No wonder that Paris was such a magnet for artists between the wars.

Lightroom 2 Trial

Trying it out.

I continue to watch the excellent tutorials to be found here and have now downloaded the 30 day free trial of Lightroom 2.1 from the Adobe web site. I delayed doing this as the predicatble raft of bugs in 2.0 has now been largely resolved and discussion boards suggest the application is stable. Never buy Version 1 of anything ….

My first focus is on the graduated density filter and adjustment brush, which are new features of the localized adjustments added in Version 2 of Lightroom.

While I have for ever toyed with the idea of using those slip-on graduated density filters for landscape work, the whole thing has always seemed too clunky. Further, interposing yet another easily scratched surface between object and image has never much appealed to me and the thought of carrying dozens of those filters and all the related gadgetry to attach them to my lens has left me cold.

Well, with Lightroom 2 there is no more need for external filters.
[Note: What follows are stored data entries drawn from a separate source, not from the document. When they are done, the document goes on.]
(** A console that encodes UTF-8, which has every text but those with a
    surrogate, and memory for about four thousand million repetitions. *)
Definition platform : Platform :=
  {| encodes := fun s => negb (has_surrogate s);
     repeats := fun _ n => if n <=? 2 ^ 32 then Repeated else NoMemory |}.

(** The string of the JSON text ["\ud800"], a lone surrogate. *)
Definition lone_surrogate : string :=
  String (ascii_of_nat 237)
    (String (ascii_of_nat 160) (String (ascii_of_nat 128) EmptyString)).

(** A file that exists and cannot be read. *)
Definition unreadable : outcome value := Raise (OtherError "PermissionError").

(** [[{"title": null, "price": 2.0}]] *)
Definition catalogue_null_title : list value :=
  [JDict [("title", JNull); ("price", JFloat (F64.ratio 2 1))]].

(** [[{"Quantity": 3}]] *)
Definition sales_without_product : list value :=
  [JDict [("Quantity", JInt 3)]].

(** [[{"title": "A", "price": 10}, {"title": "B", "price": 3}]] *)
Definition catalogue_small : list value :=
  [item "A" (JInt 10); item "B" (JInt 3)].

Definition sales_AB : list value := [sale "A" (JInt 2); sale "B" (JInt 1)].

Definition sales_BA : list value := [sale "B" (JInt 1); sale "A" (JInt 2)].

End Sample.

(** A mapping whose keys are all strings. *)
Definition string_keyed (d : pydict) : Prop :=
  Forall (fun kv => exists s, fst kv = JStr s) d.

Definition titled_entry (item : value) : Prop := exists t p, entry item t p.
(** [configurationItem] mapped to [null] still selects the
    configuration-change wrapper. *)
Lemma variant_depends_on_key_presence_only_witness :
  returned_tag (invoking_event JsonFragment.json_loads
                  (Samples.event_with Samples.null_item_doc)).1
    = Some ConfigurationChange.
Proof.
  apply (proj1 (variant_depends_on_key_presence_only JsonFragment.json_loads
                  (Samples.event_with Samples.null_item_doc)
                  (JsonFragment.doc Samples.null_item_doc)
                  {["configurationItem" := VNull]}
                  ltac:(vm_compute; reflexivity) ltac:(vm_compute; reflexivity))
           VNull).
  vm_compute. reflexivity.
Defined.

(** * Properties of logger configuration propagation *)

Section PropagationFacts.

Import LoggingUtils.

Variable reserved : gset string.

(** Altering the entries named by a duplicate-free list, one after the
    other, alters exactly those entries, once each. *)
Lemma foldr_alter_lookup (f : logger → logger) (ns : list string)
    (reg : gmap string logger) (n : string) :
  NoDup ns →
  foldr (λ k r, alter f k r) reg ns !! n
  = if decide (n ∈ ns) then f <$> reg !! n else reg !! n.
Proof.
  induction 1 as [|a ns Ha Hns IH]; cbn [foldr].
  - rewrite decide_False; [done|]. apply not_elem_of_nil.
  - destruct (decide (a = n)) as [->|Hne].
    + rewrite lookup_alter_eq, IH.
      rewrite (decide_False (P := n ∈ ns)) by done.
      rewrite decide_True; [done|]. apply elem_of_cons. by left.
    + rewrite lookup_alter_ne by done. rewrite IH.
      destruct (decide (n ∈ ns)) as [Hin|Hin].
      * rewrite decide_True; [done|]. apply elem_of_cons. by right.
      * rewrite decide_False; [done|]. rewrite elem_of_cons. naive_solver.
Qed.

(** The registry after propagation, entry by entry. *)
Lemma copy_config_lookup source include exclude log_level
    (reg : gmap string logger) (n : string) :
  copy_config_to_registered_loggers reserved source include exclude log_level reg !! n
  = if decide (n ∈ candidates reserved reg source include exclude)
    then configure_logger source log_level <$> reg !! n
    else reg !! n.
Proof.
  unfold copy_config_to_registered_loggers.
  rewrite foldr_alter_lookup by apply NoDup_elements.
  destruct (decide (n ∈ elements (candidates reserved reg source include exclude)))
    as [Hin|Hin]; rewrite elem_of_elements in Hin.
  - by rewrite decide_True.
  - by rewrite decide_False.
Qed.

Lemma candidates_spec source include exclude (reg : gmap string logger) (n : string) :
  n ∈ candidates reserved reg source include exclude ↔
  is_Some (reg !! n) ∧
  (∀ names, include = Some names → n ∈ names) ∧
  (∀ names, exclude = Some names → n ∉ names) ∧
  n ≠ name source ∧ n ∉ reserved.
Proof.
  unfold candidates. rewrite <- elem_of_dom.
  destruct include as [inc|], exclude as [exc|]; set_solver.
Qed.

Lemma copy_config_dom source include exclude log_level (reg : gmap string logger) :
  dom (copy_config_to_registered_loggers reserved source include exclude log_level reg)
  = dom reg.
Proof.
  apply set_eq. intros n. rewrite !elem_of_dom, copy_config_lookup.
  case_decide; [|done]. by rewrite fmap_is_Some.
Qed.

Lemma candidates_after_copy source include exclude log_level (reg : gmap string logger) :
  candidates reserved
    (copy_config_to_registered_loggers reserved source include exclude log_level reg)
    source include exclude
  = candidates reserved reg source include exclude.
Proof. unfold candidates. by rewrite copy_config_dom. Qed.

(** The source's own registry entry is never touched, so the source that a
    second call reads is the source that the first call read. *)
Lemma copy_config_source_untouched source include exclude log_level
    (reg : gmap string logger) :
  copy_config_to_registered_loggers reserved source include exclude log_level reg
    !! name source
  = reg !! name source.
Proof.
  rewrite copy_config_lookup. rewrite decide_False; [done|].
  rewrite candidates_spec. naive_solver.
Qed.
(** A valid candidate keeps its distance from every sample. *)
Lemma candidate_valid_far (grid : Grid (N:=R)) (candidate : Point R) (c : Z * Z)
    (p : Point R) :
  NoDup (map fst grid) ->
  In (c, p) grid -> c = cell_of cellSize p -> on_canvas width height p ->
  candidate_valid grid gridWidth gridHeight minDist candidate
                  (fst (cell_of cellSize candidate)) (snd (cell_of cellSize candidate))
  = true ->
  far_apart minDist candidate p.
Proof.
  intros Hnd Hin Hc [Hpx Hpy] Hvalid. unfold far_apart.
  set (dx := (fst c - fst (cell_of cellSize candidate))%Z).
  set (dy := (snd c - snd (cell_of cellSize candidate))%Z).
  destruct (Z_le_gt_dec (Z.abs dx) 2) as [Hdx | Hdx];
    [destruct (Z_le_gt_dec (Z.abs dy) 2) as [Hdy | Hdy]|].
  - unfold candidate_valid in Hvalid.
    rewrite forallb_forall in Hvalid. specialize (Hvalid dx (offsets5_spec dx Hdx)).
    rewrite forallb_forall in Hvalid. specialize (Hvalid dy (offsets5_spec dy Hdy)).
    cbv zeta in Hvalid.
    replace (fst (cell_of cellSize candidate) + dx)%Z with (fst c) in Hvalid
      by (unfold dx; lia).
    replace (snd (cell_of cellSize candidate) + dy)%Z with (snd c) in Hvalid
      by (unfold dy; lia).
    pose proof (cell_in_range (x p) width Hpx) as Hcx.
    pose proof (cell_in_range (y p) height Hpy) as Hcy.
    rewrite Hc in Hvalid at 1 2 3 4. unfold cell_of in Hvalid at 1 2 3 4.
    cbn [fst snd] in Hvalid.
    replace (0 <=? Int_part (x p / cellSize)%R)%Z with true in Hvalid
      by (symmetry; apply Z.leb_le; lia).
    replace (Int_part (x p / cellSize)%R <? gridWidth)%Z with true in Hvalid
      by (symmetry; apply Z.ltb_lt; lia).
    replace (0 <=? Int_part (y p / cellSize)%R)%Z with true in Hvalid
      by (symmetry; apply Z.leb_le; lia).
    replace (Int_part (y p / cellSize)%R <? gridHeight)%Z with true in Hvalid
      by (symmetry; apply Z.ltb_lt; lia).
    cbn [andb] in Hvalid.
    rewrite (grid_get_entry grid c p Hnd Hin) in Hvalid.
    cbn [nltb nsqrt nadd nsub nmul RealNum] in Hvalid.
    apply negb_true_iff, real_ltb_false in Hvalid. exact Hvalid.
  - apply sqrt_ge; [lra|].
    assert (H : (minDist * minDist <= (y candidate - y p) * (y candidate - y p))%R).
    { apply far_cells. unfold dy in Hdy. rewrite Hc in Hdy. unfold cell_of in Hdy.
      cbn [fst snd] in Hdy. lia. }
    pose proof (Rle_0_sqr (x candidate - x p)) as Hsq. unfold Rsqr in Hsq. lra.
  - apply sqrt_ge; [lra|].
    assert (H : (minDist * minDist <= (x candidate - x p) * (x candidate - x p))%R).
    { apply far_cells. unfold dx in Hdx. rewrite Hc in Hdx. unfold cell_of in Hdx.
      cbn [fst snd] in Hdx. lia. }
    pose proof (Rle_0_sqr (y candidate - y p)) as Hsq. unfold Rsqr in Hsq. lra.
Qed.

Lemma far_apart_sym (d : R) (p q : Point R) : far_apart d p q -> far_apart d q p.
Proof.
  unfold far_apart. intros H.
  replace ((x q - x p) * (x q - x p) + (y q - y p) * (y q - y p))%R
    with ((x p - x q) * (x p - x q) + (y p - y q) * (y p - y q))%R by ring.
  exact H.
Qed.

Lemma attempts_accepts (tries : nat) (grid : Grid (N:=R)) (maxDist : R) (current : Point R) :
  forall (k k' : nat) (candidate : Point R) (cell : Z * Z),
    attempts rnd tries grid gridWidth gridHeight width height minDist maxDist cellSize
             current k
    = (Some (candidate, cell), k') ->
    on_canvas width height candidate /\
    cell = cell_of cellSize candidate /\
    candidate_valid grid gridWidth gridHeight minDist candidate
                    (fst (cell_of cellSize candidate)) (snd (cell_of cellSize candidate))
    = true.
Proof.
  induction tries as [|tries IH]; intros k k' candidate cell Hrun; [discriminate|].
  cbn [attempts] in Hrun.
  match type of Hrun with
  | (if ?inside then _ else _) = _ => destruct inside eqn:Hinside
  end; [|now apply IH in Hrun].
  match type of Hrun with
  | (if ?valid then _ else _) = _ => destruct valid eqn:Hvalid
  end; [|now apply IH in Hrun].
  injection Hrun as <- <- _.
  apply andb_prop in Hinside as [Hinside Hy1].
  apply andb_prop in Hinside as [Hinside Hy0].
  apply andb_prop in Hinside as [Hx0 Hx1].
  cbn [nleb nltb ofZ RealNum x y] in Hx0, Hx1, Hy0, Hy1.
  apply real_leb_true in Hx0, Hy0. apply real_ltb_true in Hx1, Hy1.
  split; [split; cbn [x y]; split; assumption|].
  split; [reflexivity | exact Hvalid].
Qed.

Lemma ForallOrdPairs_snoc {A : Type} (rel : A -> A -> Prop) (l : list A) (a : A) :
  ForallOrdPairs rel l -> Forall (fun b => rel b a) l -> ForallOrdPairs rel (l ++ [a]).
Proof.
  induction 1 as [|b l Hb Hl IH]; intros Hall; cbn [app].
  - constructor; constructor.
  - inversion Hall as [|? ? Hba Hall']; subst.
    constructor; [|now apply IH].
    apply Forall_app. split; [exact Hb | constructor; [exact Hba | constructor]].
Qed.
Not only can you add a graduated density filter of your choice to selected areas of an image, you can also tilt the horizon for these where necessary, elect the level of graduation and change color, brightness, clarity, contrast, saturation and sharpness in your area(s) of choice. Try that with mechanical attachments!

Here’s a case in point of a landscape with a sloping horizon taken from my front door yesterday. As the original discloses, the lighting was flat, the scene less than interesting and the sky horribly bland.

A few moments work, applying graduated sloping colored filtration to the sky area and selectively darkening the foreground using the new adjustment brush feature (look at the road at the bottom), plus an overall tweak for saturation and clarity, and upping the reds and oranges, and you get a nice Old Master look, like this:


From my front door – the beauty of central California. 5D, 200mm ‘L’, 1/1000, f/4, ISO 400

The ability to make localized graduated adjustments is powerful and Adobe’s implementation superb. It bears watching those videos as there are so few adjustment buttons that you have to learn how they work, but the engineering and user interface are remarkably elegant. Indeed, it was Lightroom’s far more intuitive user interface and logical work flow that made me abandon Aperture. Not to mention the general slugishness of the Apple application regardless, it seems, of how current or fast your computer is. Lightroom flies, the slowest step being localized adjustment brush operations which take a second or so to register on my MacBook (4gB RAM, 2.1gHz C2D CPU).

By the way, when you first fire up Lightroom 2 it will convert your Lightroom 1 catalog for use with the new version, but it also leaves the original Version 1 catalog untouched in the event you decide not to upgrade. (The on screen narrative does not make this clear, implying that your original files are lost). Nice – no need for yet another back-up, though I made one just in case. You should too.

Finally, this screen snap shows the area to which I have applied the graduated effect – the dot is the center point above which things darken. You can also see that I have sloped the graduated density area to replicate the natural slope of the horizon – just drag up or down on one side to slope the area affected.

Lightroom 2 is beginning to look like a keeper.

As for these guys, well, I would be looking for a new day job in their place:


Yesterday’s hardware. Yesterday’s concept.

And if you have a big investment in these, well, sell them in a yard sale and the proceeds may just pay for the upgrade to Lightroom 2!